● WHAT THE TASK ASKS
Below are the entries. Transcribe exactly the lines from the one with "Hrun in Hf|]." through the one with "unfold c1, gotEndSession.", ends included, and leave out all others.

● AVAILABLE DATA

(* ===== verification/DeliveryProps.v ===== *)
(** * Properties of the client

    The theorems on delivery, progress and stopping, proved from the lemmas of [ClientLemmas] and [Delivery] for every cache
    that meets [SeqCacheSpec]; the witnesses run the program's own cache. *)

From Stdlib Require Import Strings.Byte.
From S2P Require Import Prelude.
From S2P Require Import GoBytes.
From S2P Require Import NetAddr.
From S2P Require Import Codec.
From S2P Require Import MsgCache.
From S2P Require Import Client.
From S2P Require Import ClientLemmas.
From S2P Require Import Delivery.

(** ** A small session for the witnesses: messages 1 and 2, in two datagrams *)

#[local] Existing Instance ex_memory.

Definition ex_stream (z : Z) : Message := mkMessage [z2b (64 + z)].
Definition ex_sess : gostring := [x61; x62].
Definition ex_dgram (s : Z) : list byte :=
  head_bytes (mkHeader ex_sess s 1) ++ wire [ex_stream s].
Definition ex_eos : list byte := head_bytes (mkHeader ex_sess 3 0xffff).
Definition ex_addr : UDPAddr := mkUDPAddr [x0a; x00; x00; x01] 5000.

Definition ex_client0 : Client unit msgCache := newClientState tt 0 [] 5858 [] 100.

Definition ret_or {A} (d : A) (m : outcome A) : A :=
  match m with Ret a => a | _ => d end.

(** Datagram 2 arrives, then datagram 1, then the end of the session; then the
    two data packets are processed. *)
Definition ex_c1 : Client unit msgCache :=
  ret_or ex_client0 (onPacket ex_client0 (ex_dgram 2) 23 ex_addr 100).
Definition ex_c2 : Client unit msgCache :=
  ret_or ex_client0 (onPacket ex_c1 (ex_dgram 1) 23 ex_addr 100).
Definition ex_c3 : Client unit msgCache :=
  ret_or ex_client0 (onPacket ex_c2 ex_eos 20 ex_addr 100).
Definition ex_c4 : Client unit msgCache :=
  (ret_or (None, ex_client0) (requestLoop_msg ex_c3 1000000000000 101 None None)).2.
Definition ex_c5 : Client unit msgCache :=
  (ret_or (None, ex_client0) (requestLoop_msg ex_c4 1000000000000 101 None None)).2.

Lemma ex_genuine_data (c : Client unit msgCache) s : s = 1 ∨ s = 2 → genuine ex_stream 3 c (ex_dgram s).
Proof.
  intros Hs h Hh _. destruct Hs as [-> | ->]; vm_compute in Hh; injection Hh as <-.
  all: split; [vm_compute; intuition congruence|].
  all: split; [intros _|split; vm_compute; congruence].
  all: split; [vm_compute; congruence|]; intros l Hl; vm_compute in Hl; injection Hl as <-; reflexivity.
Qed.

Lemma ex_genuine_eos (c : Client unit msgCache) : genuine ex_stream 3 c ex_eos.
Proof.
  intros h Hh _. vm_compute in Hh. injection Hh as <-.
  split; [vm_compute; intuition congruence|].
  split; [intros [_ Hd]; by destruct Hd|split; [done|vm_compute; congruence]].
Qed.

Lemma ex_packet_step (allowed : Client unit msgCache → list byte → Prop) ovl c c' buff n :
  len (ch c) < chanCap → 0 <= n <= len buff → n < 65536 →
  allowed c (take (Z.to_nat n) buff) →
  onPacket c buff n ex_addr 100 = Ret c' →
  reachable allowed ovl ex_client0 (mkSys c [] []) →
  reachable allowed ovl ex_client0 (mkSys c' [] []).
Proof. intros H1 H2 H3 H4 H5 H6. by apply (reach_packet _ _ _ c [] [] buff n ex_addr 100). Qed.

Lemma ex_msg_step (allowed : Client unit msgCache → list byte → Prop) ovl c o c' :
  ch c ≠ [] → requestLoop_msg c 1000000000000 101 None None = Ret (o, c') →
  reachable allowed ovl ex_client0 (mkSys c [] []) →
  reachable allowed ovl ex_client0 (mkSys c' [] (option_list o)).
Proof. intros H2 H3 H4. by apply (reach_msg _ _ _ c [] [] 1000000000000 101 None None o). Qed.

(** Then the end of the session is processed and the application reads. *)
Definition ex_c6 : Client unit msgCache :=
  (ret_or (None, ex_client0) (requestLoop_msg ex_c5 1000000000000 101 None None)).2.
Definition ex_c7 : Client unit msgCache := (Read_iter ex_c6).2.

Section Runs.
Context (allowed : Client unit msgCache → list byte → Prop) (ovl : bool).
Context (Hdata : ∀ c s, s = 1 ∨ s = 2 → allowed c (ex_dgram s)) (Heos : ∀ c, allowed c ex_eos).

Lemma ex_run3 : reachable allowed ovl ex_client0 (mkSys ex_c3 [] []).
Proof.
  apply (ex_packet_step _ _ ex_c2 _ ex_eos 20); [vm_compute; intuition congruence..|apply Heos|vm_compute; reflexivity|].
  apply (ex_packet_step _ _ ex_c1 _ (ex_dgram 1) 23);
    [vm_compute; intuition congruence..|apply (Hdata _ 1); by left|vm_compute; reflexivity|].
  apply (ex_packet_step _ _ ex_client0 _ (ex_dgram 2) 23);
    [vm_compute; intuition congruence..|apply (Hdata _ 2); by right|vm_compute; reflexivity|].
  apply reach_init.
Qed.

Lemma ex_run4 : reachable allowed ovl ex_client0 (mkSys ex_c4 [] []).
Proof. apply (ex_msg_step _ _ ex_c3 None); [vm_compute; congruence..|vm_compute; reflexivity|apply ex_run3]. Qed.

Lemma ex_run5 : reachable allowed ovl ex_client0 (mkSys ex_c5 [] []).
Proof. apply (ex_msg_step _ _ ex_c4 None); [vm_compute; congruence..|vm_compute; reflexivity|apply ex_run4]. Qed.

Lemma ex_run6 : reachable allowed ovl ex_client0 (mkSys ex_c6 [] []).
Proof. apply (ex_msg_step _ _ ex_c5 None); [vm_compute; congruence..|vm_compute; reflexivity|apply ex_run5]. Qed.

Lemma ex_run : reachable allowed ovl ex_client0 (mkSys ex_c7 [ex_stream 1; ex_stream 2] []).
Proof.
  apply (reach_read _ _ _ ex_c6 [] [] (ReadMsgs [ex_stream 1; ex_stream 2] 1)); [exact ex_run6|].
  vm_compute. reflexivity.
Qed.
End Runs.

(** Another run: datagram 1, the end of the session and datagram 2 arrive in this
    order.  The first two are processed; then the worker publishes message 2, and
    a [Read] takes message 1 and stops the client before message 2 is ready. *)
Definition ex_d1 : Client unit msgCache :=
  ret_or ex_client0 (onPacket ex_client0 (ex_dgram 1) 23 ex_addr 100).
Definition ex_d2 : Client unit msgCache :=
  ret_or ex_client0 (onPacket ex_d1 ex_eos 20 ex_addr 100).
Definition ex_d3 : Client unit msgCache :=
  ret_or ex_client0 (onPacket ex_d2 (ex_dgram 2) 23 ex_addr 100).
Definition ex_d4 : Client unit msgCache :=
  (ret_or (None, ex_client0) (requestLoop_msg ex_d3 0 101 None None)).2.
Definition ex_d5 : Client unit msgCache :=
  (ret_or (None, ex_client0) (requestLoop_msg ex_d4 0 101 None None)).2.
Definition ex_d6 : Client unit msgCache :=
  (ret_or (None, None, ex_client0) (requestLoop_publish ex_d5 0 101 None None)).2.
Definition ex_d7 : Client unit msgCache := (Read_body ex_d6).2.
Definition ex_d8 : Client unit msgCache := commit_append ex_d7 (Some [ex_stream 2]).

Section Race.
Context (allowed : Client unit msgCache → list byte → Prop).
Context (Hdata : ∀ c s, s = 1 ∨ s = 2 → allowed c (ex_dgram s)) (Heos : ∀ c, allowed c ex_eos).

Lemma ex_race5 : reachable allowed true ex_client0 (mkSys ex_d5 [] []).
Proof.
  apply (reach_msg _ _ _ ex_d4 [] [] 0 101 None None None); [|vm_compute; congruence|vm_compute; reflexivity].
  apply (reach_msg _ _ _ ex_d3 [] [] 0 101 None None None); [|vm_compute; congruence|vm_compute; reflexivity].
  apply (ex_packet_step _ _ ex_d2 _ (ex_dgram 2) 23);
    [vm_compute; intuition congruence..|apply (Hdata _ 2); by right|vm_compute; reflexivity|].
  apply (ex_packet_step _ _ ex_d1 _ ex_eos 20); [vm_compute; intuition congruence..|apply Heos|vm_compute; reflexivity|].
  apply (ex_packet_step _ _ ex_client0 _ (ex_dgram 1) 23);
    [vm_compute; intuition congruence..|apply (Hdata _ 1); by left|vm_compute; reflexivity|].
  apply reach_init.
Qed.

Lemma ex_race : reachable allowed true ex_client0 (mkSys ex_d8 [ex_stream 1] []).
Proof.
  eapply reach_step; [eapply reach_step; [eapply reach_step; [eapply reach_step; [exact ex_race5|]|]|]|].
  - apply (step_publish _ _ (mkSys ex_d5 [] []) 0 101 None None None (Some (Some [ex_stream 2])) ex_d6);
      [done|done|vm_compute; congruence|vm_compute; reflexivity].
  - apply (step_take _ _ (mkSysAt ex_d6 [] [] (Some (Some [ex_stream 2])) None) (Some [ex_stream 1]) 2 (ex_d6 <| ready := None |>));
      [done|done|vm_compute; reflexivity].
  - apply (step_test _ _ (mkSysAt (ex_d6 <| ready := None |>) [] [] (Some (Some [ex_stream 2])) (Some (Some [ex_stream 1], 2)))
      (Some [ex_stream 1]) 2 (ReadMsgs [ex_stream 1] 2) ex_d7); [done|vm_compute; reflexivity].
  - by apply (step_append _ _ (mkSysAt ex_d7 [ex_stream 1] [] (Some (Some [ex_stream 2])) None) (Some [ex_stream 2])).
Qed.
End Race.

(** ** Delivery and termination *)

Section Theorems.
Context {Conn Cache : Type} `{SeqCacheSpec Cache}.

(** C1: in-order, exactly-once delivery.  Whatever datagrams of the session
    arrive, in whatever order, lost, duplicated or overlapping, mixed with
    datagrams the client rejects, and however the goroutines and the ticker
    interleave with [Read] (also with a [Read] that runs while a packet is being
    processed), what [Read] has returned is the session's messages from the first
    expected one on, each once and in order; together with what is on its way to
    the application it reaches exactly to the next expected sequence number. *)
Theorem delivery_in_order (stream : Z → Message) start fin nextSeq (cn : Conn) ip port srvs now ovl
    (s : sys Conn Cache)
    (Hsession : 0 <= start <= fin) (Hfin : fin < 2 ^ 63)
    (Hstart : start = if nextSeq =? 0 then 1 else nextSeq)
    (Hreach : reachable (genuine stream fin) ovl (newClientState cn nextSeq ip port srvs now) s) :
  out s = segment stream start (len (out s)) ∧
  out s ++ unread s = segment stream start (seqNo (cl s) - start) ∧
  start <= seqNo (cl s) <= fin.
Proof.
  pose proof (inv_reachable stream start fin Hsession Hfin false ovl cn ip port srvs now nextSeq s Hstart Hreach) as Hinv.
  split; [by eapply out_prefix|]. split; [apply Hinv|apply Hinv].
Qed.

(** C3: complete delivery.  When the client has stopped by itself ([Running] is
    false) it has received the end of the session and every message: what [Read]
    has returned is the whole session but for the messages, if any, that are
    still on their way (held by a [Read] that has not returned, ready, or to be
    appended).  When no body of [Read] overlapped the processing of a packet and
    none is in progress, nothing is on its way and [Read] has returned the whole
    session. *)
Theorem delivery_complete (stream : Z → Message) start fin nextSeq (cn : Conn) ip port srvs now ovl
    (s : sys Conn Cache)
    (Hsession : 0 <= start <= fin) (Hfin : fin < 2 ^ 63)
    (Hstart : start = if nextSeq =? 0 then 1 else nextSeq)
    (Hreach : reachable (genuine stream fin) ovl (newClientState cn nextSeq ip port srvs now) s)
    (Hstop : Running (cl s) = false) :
  endSession (cl s) = true ∧ out s ++ unread s = segment stream start (fin - start) ∧
  (ovl = false → rd s = None → out s = segment stream start (fin - start) ∧ unread s = []).
Proof.
  pose proof (inv_reachable stream start fin Hsession Hfin false ovl cn ip port srvs now nextSeq s Hstart Hreach) as Hinv.
  by apply (inv_all stream start fin false ovl).
Qed.

(** C12: the client stops.  When it has received every message and the next
    packet of the channel is an end of session, the worker processes it without
    a request or a panic, and then at most one turn of [Read] stops the client,
    having returned the whole session.  (Worker and [Read] are between turns; a
    client that a [Read] overlapping a delivery has stopped before is excluded.) *)
Theorem end_of_session_stops (stream : Z → Message) start fin nextSeq (cn : Conn) ip port srvs now ovl
    (s : sys Conn Cache) mb rest tt now' dial write
    (Hsession : 0 <= start <= fin) (Hfin : fin < 2 ^ 63)
    (Hstart : start = if nextSeq =? 0 then 1 else nextSeq)
    (Hreach : reachable (genuine stream fin) ovl (newClientState cn nextSeq ip port srvs now) s)
    (Hpend : pend s = None) (Hrd : rd s = None) (Hrun : ovl = true → Running (cl s) = true)
    (Hall : seqNo (cl s) = fin)
    (Hch : ch (cl s) = mb :: rest) (Heos : mb_msgCnt mb = 0xffff) (Hbuf : mb_dataBuf mb = []) :
  ∃ c', requestLoop_msg (cl s) tt now' dial write = Ret (None, c') ∧ bDone c' = true ∧
    let '(r, c'') := Read_iter c' in
    Running c'' = false ∧ out s ++ msgs_of r = segment stream start (fin - start).
Proof.
  pose proof (inv_reachable stream start fin Hsession Hfin false ovl cn ip port srvs now nextSeq s Hstart Hreach) as Hinv.
  unfold sys_inv in Hinv. rewrite Hpend, Hrd in Hinv.
  pose proof (inv_chan _ _ _ _ _ _ _ _ _ Hinv) as Hfaith. rewrite Hch in Hfaith.
  apply Forall_cons in Hfaith as [(_ & _ & Hseq & _) _]. specialize (Hseq Heos).
  assert (∃ c', requestLoop_msg (cl s) tt now' dial write = Ret (None, c') ∧ bDone c' = true ∧ seqNo c' = fin ∧
    (Running c' = false → default [] (ready c') = [])) as (c' & Hmsg & Hd & Hs' & Hempty).
  { unfold requestLoop_msg. rewrite Hch. unfold doMsgBuf, doMsgBuf_publish. rewrite Hbuf, Heos.
    change (len (@nil byte)) with 0. cbn [Z.ltb Z.compare Z.eqb negb andb Pos.eqb mbind outcome_mbind].
    set (c1 := gotEndSession ((cl s) <| ch := rest |>) mb).
    assert (bDone c1 = true ∧ seqNo c1 = fin ∧ (Running c1 = false → default [] (ready c1) = [])) as (Hd1 & Hs1 & He1).
    { pose proof (inv_max _ _ _ _ _ _ _ _ _ Hinv). pose proof (inv_end _ _ _ _ _ _ _ _ _ Hinv) as He.
      assert (Running (cl s) = false → default [] (ready (cl s)) = []) as Hold.
      { intros Hf. destruct ovl; [by rewrite Hrun in Hf|].
        by apply (inv_stop _ _ _ _ _ _ _ _ _ Hinv), app_eq_nil in Hf as [? _]. }
      assert ((seqMax (cl s) <=? seqNo (cl s)) = true) as Hle by (apply Z.leb_le; lia).
      unfold c1, gotEndSession. cbn [endSession update].
      destruct (endSession (cl s)) eqn:Ee; cbn [seqMax seqNo seqEnd ready update]; rewrite Hle;
        [rewrite He by done; rewrite (proj2 (Z.ltb_ge (seqNo (cl s)) fin)) by lia
        |rewrite (proj2 (Z.ltb_ge (seqNo (cl s)) (mb_seqNo mb))) by lia];
        rewrite andb_false_r; case_bool_decide as Hrdy; cbn [bDone seqNo Running ready update]; (split; [done|]); (split; [done|]);
        intros Hf; [by rewrite Hrdy|by apply Hold|by rewrite Hrdy|by apply Hold]. }
    rewrite Hs1. zcase. cbn [mbind outcome_mbind append_pending]. by eexists. }
  exists c'. split; [done|]. split; [done|].
  pose proof (inv_msg stream start fin Hsession Hfin false ovl _ _ _ _ _ _ _ _ _ Hinv (λ _ _, eq_refl) Hmsg) as Hinv'.
  destruct (Read_iter c') as [r c''] eqn:Hr.
  destruct (inv_read stream start fin Hsession Hfin false ovl _ _ _ _ Hinv' Hr) as [Hinv2 Hstop].
  pose proof (inv_log _ _ _ _ _ _ _ _ _ Hinv2) as Hlog. cbn [held app default] in Hlog. rewrite app_nil_r in Hlog.
  destruct (Running c') eqn:Hrun'.
  - destruct (Hstop eq_refl eq_refl Hd) as [? Hn]. split; [done|]. rewrite Hn in Hlog.
    change (default [] None) with (@nil Message) in Hlog. rewrite app_nil_r in Hlog. rewrite Hlog. f_equal.
    destruct (inv_done _ _ _ _ _ _ _ _ _ Hinv2) as [_ ?]; [by apply (inv_halt _ _ _ _ _ _ _ _ _ Hinv2)|]. lia.
  - unfold Read_iter in Hr. rewrite Hrun' in Hr. injection Hr as <- <-. split; [done|].
    rewrite Hempty, Hs', app_nil_r in Hlog by done. done.
Qed.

● SOLUTION FOR THIS TASK
      { intros Hf. destruct ovl; [by rewrite Hrun in Hf|].
        by apply (inv_stop _ _ _ _ _ _ _ _ _ Hinv), app_eq_nil in Hf as [? _]. }
      assert ((seqMax (cl s) <=? seqNo (cl s)) = true) as Hle by (apply Z.leb_le; lia).
      unfold c1, gotEndSession. cbn [endSession update].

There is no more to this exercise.